Patient 1: A 59-year-old man with a history of diabetes, hypertension, and smoking arrived at our emergency room after six events throughout 48 h of right hemiparesis lasting 10–30 min each. Four events happened a day before in Spain and during his flight back to Mexico, and two additional transient episodes of right hemiparesis and numbness happened before his arrival at the Emergency Department. The patient was alert in the emergency room with normal speech and neurological examination. The MRI showed a subtle hyperintense signal in a diffusion-weighted image with normal T2 and FLAIR-weighted images. As CWS was among the differential diagnosis, a digital subtraction angiography (DSA) was performed. The DSA showed hypoperfusion of the medial and lateral lenticulostriate penetrating arteries. Embolic and thrombotic etiologies were ruled out with a transesophageal echocardiogram, carotid ultrasound, and Holter monitor; hypercoagulable states and underlying rheumatologic diseases were ruled out through lab testing. He was admitted to the intensive care unit and received apixaban, clopidogrel, and antihypertensive and antidiabetic drugs. A day after, he presented another event of right hemiplegia with normal speech. A follow-up MRI at 24 h was performed and revealed an ischemic infarction in the left internal capsule and left thalamus (Figures 2A, B). No additional events were witnessed. He was discharged 2 weeks after admission with a partial recovery described as persistent right hemiparesis without any other neurological deficit (CARE Checklist and Flow Diagram as Supplementary material 1A, B).

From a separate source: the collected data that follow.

(* ===== verification/MlkemFacts.v ===== *)
(** * The number-theoretic transform of ML-KEM

    The transform evaluates a polynomial modulo the 128 factors X^2 - gamma
    of X^256 + 1, its inverse undoes it, and the product of transforms is
    the transform of the negacyclic product. *)

From S2P Require Import Prelude Ntt Keccak Mlkem.
#[local] Open Scope ntt_scope.

Abbreviation veq := (Forall2 (cong Q)).
Abbreviation peq := (prod_relation (cong Q) (cong Q)).

Ltac mod_ring := unfold reduce; cong_ring.

Lemma reduce_range x : 0 ≤ reduce x < Q.
Proof. apply Z.mod_pos_bound. reflexivity. Qed.

(** ** Evaluation modulo X^2 - gamma

    [ev g f] is the remainder of [f] by X^2 - [g], its constant and linear
    coefficients. *)
Definition ev (g : Z) (f : list Z) : Z * Z := foldr (λ c p, (c + g * p.2, p.1)) (0, 0) f.

Definition padd (p r : Z * Z) : Z * Z := (p.1 + r.1, p.2 + r.2).
Definition pscale (c : Z) (p : Z * Z) : Z * Z := (c * p.1, c * p.2).
Definition pmul (g : Z) (p r : Z * Z) : Z * Z := (p.1 * r.1 + g * (p.2 * r.2), p.1 * r.2 + p.2 * r.1).

Lemma ev_cons g c f : ev g (c :: f) = (c + g * (ev g f).2, (ev g f).1).
Proof. reflexivity. Qed.
Lemma ev_proper g a b : veq a b → peq (ev g a) (ev g b).
Proof.
  induction 1 as [|x y a b Hxy H [IH1 IH2]]; [done|].
  split; simpl; [by rewrite Hxy, IH2 | done].
Qed.
Lemma ev_vadd g a b : length a = length b → ev g (vadd a b) = padd (ev g a) (ev g b).
Proof.
  revert b. induction a as [|x a IH]; intros [|y b] H; try done.
  simpl. rewrite IH by (simpl in H; lia). unfold padd. simpl. f_equal; ring.
Qed.
Lemma ev_vscale g c a : ev g (vscale c a) = pscale c (ev g a).
Proof.
  induction a as [|x a IH]; simpl; [unfold pscale; simpl; f_equal; ring|].
  fold (vscale c a). rewrite IH. unfold pscale. simpl. f_equal; ring.
Qed.
Lemma ev_app g a b (m : nat) :
  length a = (2 * m)%nat → ev g (a ++ b) = padd (ev g a) (pscale (g ^ Z.of_nat m) (ev g b)).
Proof.
  revert a. induction m as [|m IH]; intros a H.
  - destruct a; [|done]. rewrite app_nil_l. unfold padd, pscale.
    destruct (ev g b) as [u v]. cbn [fst snd ev foldr Z.of_nat]. rewrite Z.pow_0_r. f_equal; ring.
  - destruct a as [|x [|y a]]; simpl in H; try lia.
    simpl. rewrite IH by lia. rewrite Nat2Z.inj_succ, Z.pow_succ_r by lia.
    unfold padd, pscale. simpl. f_equal; ring.
Qed.

#[export] Instance padd_proper : Proper (peq ==> peq ==> peq) padd.
Proof. intros p p' [H1 H2] r r' [H3 H4]. split; simpl; [by rewrite H1, H3 | by rewrite H2, H4]. Qed.
#[export] Instance pscale_proper : Proper (cong Q ==> peq ==> peq) pscale.
Proof. intros c c' Hc p p' [H1 H2]. split; simpl; [by rewrite Hc, H1 | by rewrite Hc, H2]. Qed.
#[export] Instance pmul_proper : Proper (cong Q ==> peq ==> peq ==> peq) pmul.
Proof.
  intros g g' Hg p p' [H1 H2] r r' [H3 H4].
  split; simpl; [by rewrite Hg, H1, H2, H3, H4 | by rewrite H1, H2, H3, H4].
Qed.

Lemma vadd_scale_lin c a b : vadd a (vscale c b) = lin c a b.
Proof. unfold vscale, lin. by rewrite zip_with_fmap_r. Qed.

Lemma ev_lin g c a b : length a = length b → ev g (lin c a b) = padd (ev g a) (pscale c (ev g b)).
Proof.
  intros H. rewrite <- vadd_scale_lin, ev_vadd, ev_vscale; [done|]. unfold vscale. by rewrite length_map.
Qed.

Figure 2. Patient 1: (A) Diffusion-weighted magnetic resonance imaging (DW-MRI) showing a subtle hyperintense signal in the left internal capsule and thalamus. (B) DSA showing hypoperfusion of the medial and lateral lenticulostriate penetrating arteries (dashed-blue circle). Patient 2: (C) DW-MRI showing a hyperintense signal in the left thalamus and internal capsule. (D) DSA showing a decreased vascular perfusion in the lenticulostriate penetrating arteries of the left middle cerebral artery (dashed-purple circle).
Patient 2: A 69-year-old man with a history of smoking and hypertension presented a right hemiparesis after having sex early in the morning with complete recovery in 15 min; he had two similar events on the same day with a full recovery. After arrival at the emergency room, he had another right-sided weakness episode with a normal speech of 5 min duration. The neurologist found an alert patient with normal speech without motor or sensory abnormalities. The diagnosis of transient ischemic attack was established. During his transfer to MRI, he presented another episode of right hemiplegia; at this time, the neurological examination revealed right hemiparesis, normal speech, and lower facial paralysis. Hoffman and Tromner reflexes were present, and the NIHSS score was 7 points. The MRI revealed a hyperintense signal in the left thalamus and internal capsule in a diffusion-weighted image with normal T2 and FLAIR-weighted images (Figures 2C, D). The patient was transferred to DSA, which showed decreased vascular perfusion in the lenticulostriate penetrating arteries of the left middle cerebral artery. The diagnostic workup was the same as for patient 1 to rule out other etiologies and differential diagnoses. After a super selective intra-arterial infusion of 10 mg nimodipine, the parenchymal perfusion improved, and he showed complete recovery of right hemiparesis. He received aspirin and ticagrelor and antihypertensive drugs. However, the patient presented another episode of right hemiparesis a day after without clinical recovery. He was discharged 10 days after hospitalization with right upper and lower limb paresis (2/5), alert with normal speech (CARE Checklist and Flow Diagram as Supplementary material 2A, B).
Systematic review
From the 39 included articles found in the database search (Figure 1), 190 CWS cases described in the literature from 1993 to 2022 were submitted to this systematic review, and 140 were used in the analysis (Table 1). Most patients were male subjects (66.4%) and above 50 years old. Arterial hypertension was the most common risk factor (60%), followed by dyslipidemia (55%), smoking (36%), and diabetes (18%). A total of 20 patients did not have any risk factors. Considering the available data, over 50% of CWS cases were attributed to small vessel disease (Figure 3), and 55% of the cases presented in the review progressed into an ischemic stroke (Table 1).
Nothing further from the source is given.